Principally, you aren’t allowed to ship a customized message to a consumer as a dialog starter. This implies you may reply with a person textual content message if the consumer begins the dialog and writes a message to the chatbot first. In any other case, if you need the chatbot to provoke a dialog, you’re restricted to accredited templates, just like the “Hi there World” template.
Additionally necessary to say, after we speak about Meta logic, a dialog after being began opens a dialog window of 24 hours in which you’ll ship messages to that consumer. This dialog window can also be what will get charged, not the person message. It will get a bit extra complicated primarily based on the kind of dialog, resembling advertising and marketing, assist, and so forth.
It’s also possible to outline a template by yourself and let or not it’s accredited by Meta. I’ve not executed that at this level, so to check if we are able to ship a message from our backend to a consumer, I exploit the “Hi there World” template. For those who add some customized accredited templates, you too can use this operate to ship them to the consumer.
So again to the code. To ship a message, we make a POST request and outline a payload that both consists of the textual content physique or the template:
def send_whatsapp_message(to, message, template=True):
url = f"https://graph.fb.com/v18.0/289534840903017/messages"
headers = {
"Authorization": f"Bearer " + WHATSAPP_API_KEY,
"Content material-Kind": "software/json"
}
if not template:
knowledge = {
"messaging_product": "whatsapp",
"preview_url": False,
"recipient_type": "particular person",
"to": to,
"kind": "textual content",
"textual content": {
"physique": message
}
}
else:
knowledge = {
"messaging_product": "whatsapp",
"to": to,
"kind": "template",
"template": {
"title": "hello_world",
"language": {
"code": "en_US"
}
}
} response = requests.put up(url, headers=headers, knowledge=json.dumps(knowledge))
return response.json()
Lastly, we are able to combine our agent from our earlier examples.
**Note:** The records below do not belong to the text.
(** * The Argon2 credential-encryption pipeline, embedded in Rocq

    A shallow embedding of the TypeScript sources
    [src/crypto/cryptoUtil.ts], [src/crypto/cryptoService.ts],
    [src/crypto/envFilesHandler.ts], [src/crypto/encryptionHandler.ts],
    [src/helpers/errorHandler.ts] and [src/helpers/utilityHelper.ts].

    The code runs on Node.js and calls into libraries that are not part of
    the repository (Node's [crypto] and [fs], [argon2], [crypto-js], the
    built-in [JSON] and [RegExp]).  Those appear here as the class
    [Platform]; what the proofs need from them is collected in
    [PlatformLaws].  Everything the repository itself does (guards, order
    of calls, logging, exceptions, the line loop, the file rewrite) is
    written out as functions in a state-and-exception monad over [world]. *)

From Stdlib Require Import ZArith String Ascii List Bool Lia Floats.
From Stdlib Require Import DecimalString Strings.Byte.
From stdpp Require Import gmap strings list.

Open Scope string_scope.
Open Scope Z_scope.

(** ** JavaScript strings

    A JavaScript string is a sequence of UTF-16 code units.  The embedding
    uses Rocq's [string]; an [ascii] stands for a code unit below 256. *)

Module JsString.

(** [WhiteSpace] and [LineTerminator] code units stripped by
    [String.prototype.trim], restricted to code units below 256:
    TAB, LF, VT, FF, CR, SPACE and NO-BREAK SPACE. *)
Definition isWhiteSpace (c : ascii) : bool :=
  match nat_of_ascii c with
  | 9%nat | 10%nat | 11%nat | 12%nat | 13%nat | 32%nat | 160%nat => true
  | _ => false
  end.

(** [LineTerminator] as used by RegExp [.], [^] and [$] in multiline
    mode, restricted to code units below 256: LF and CR. *)
Definition isLineTerminator (c : ascii) : bool :=
  match nat_of_ascii c with
  | 10%nat | 13%nat => true
  | _ => false
  end.

Fixpoint trimStart (s : string) : string :=
  match s with
  | EmptyString => EmptyString
  | String c r => if isWhiteSpace c then trimStart r else s
  end.

Fixpoint trimEnd (s : string) : string :=
  match s with
  | EmptyString => EmptyString
  | String c r =>
      match trimEnd r with
      | EmptyString => if isWhiteSpace c then EmptyString else String c EmptyString
      | t => String c t
      end
  end.

(** [String.prototype.trim]. *)
Definition trim (s : string) : string := trimEnd (trimStart s).

(** [s.includes(c)] for a one-character search string. *)
Fixpoint includes (s : string) (c : ascii) : bool :=
  match s with
  | EmptyString => false
  | String d r => if Ascii.eqb d c then true else includes r c
  end.

(** Cut [s] at every code unit satisfying [sep]; the separators
    themselves are removed.  The result always has at least one piece. *)
Fixpoint splitBy (sep : ascii -> bool) (s : string) : list string :=
  match s with
  | EmptyString => [EmptyString]
  | String c r =>
      if sep c then EmptyString :: splitBy sep r
      else match splitBy sep r with
           | hd :: tl => String c hd :: tl
           | [] => [String c EmptyString]
           end
  end.

(** [s.split(c)] for a one-character separator string. *)
Definition split (s : string) (c : ascii) : list string :=
  splitBy (Ascii.eqb c) s.

(** [Array.prototype.join] on an array of strings. *)
Definition join (parts : list string) (sep : string) : string :=
  String.concat sep parts.

(** The lines of a text as RegExp sees them in multiline mode. *)
Definition regexLines (s : string) : list string :=
  splitBy isLineTerminator s.

(** Longest prefix without a line terminator, and what follows it. *)
Fixpoint breakLine (s : string) : string * string :=
  match s with
  | EmptyString => (EmptyString, EmptyString)
  | String c r =>
      if isLineTerminator c then (EmptyString, s)
      else let '(l, rest) := breakLine r in (String c l, rest)
  end.

Fixpoint forallb (p : ascii -> bool) (s : string) : bool :=
  match s with
  | EmptyString => true
  | String c r => p c && forallb p r
  end.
At this stage, you too can combine your customized agent, a Langchain AgentExecutor
, Langgraph AgentWorkflow
, and so forth.
So our foremost operate that shall be referred to as on every incoming message is respond_and_send_message
, which takes the user_message
string and passes it to our agent workflow because the enter object.
# app/area/message_service.py
import json
import requests
from app.area.brokers.routing_agent import RoutingAgent
from app.schema import Consumer def respond_and_send_message(user_message: str, consumer: Consumer):
agent = RoutingAgent()
response = agent.run(user_message, consumer.id)
send_whatsapp_message(consumer.cellphone, response, template=False)
After invoking our agent, we get a response message that we need to ship again to the consumer utilizing the send_whatsapp_message operate.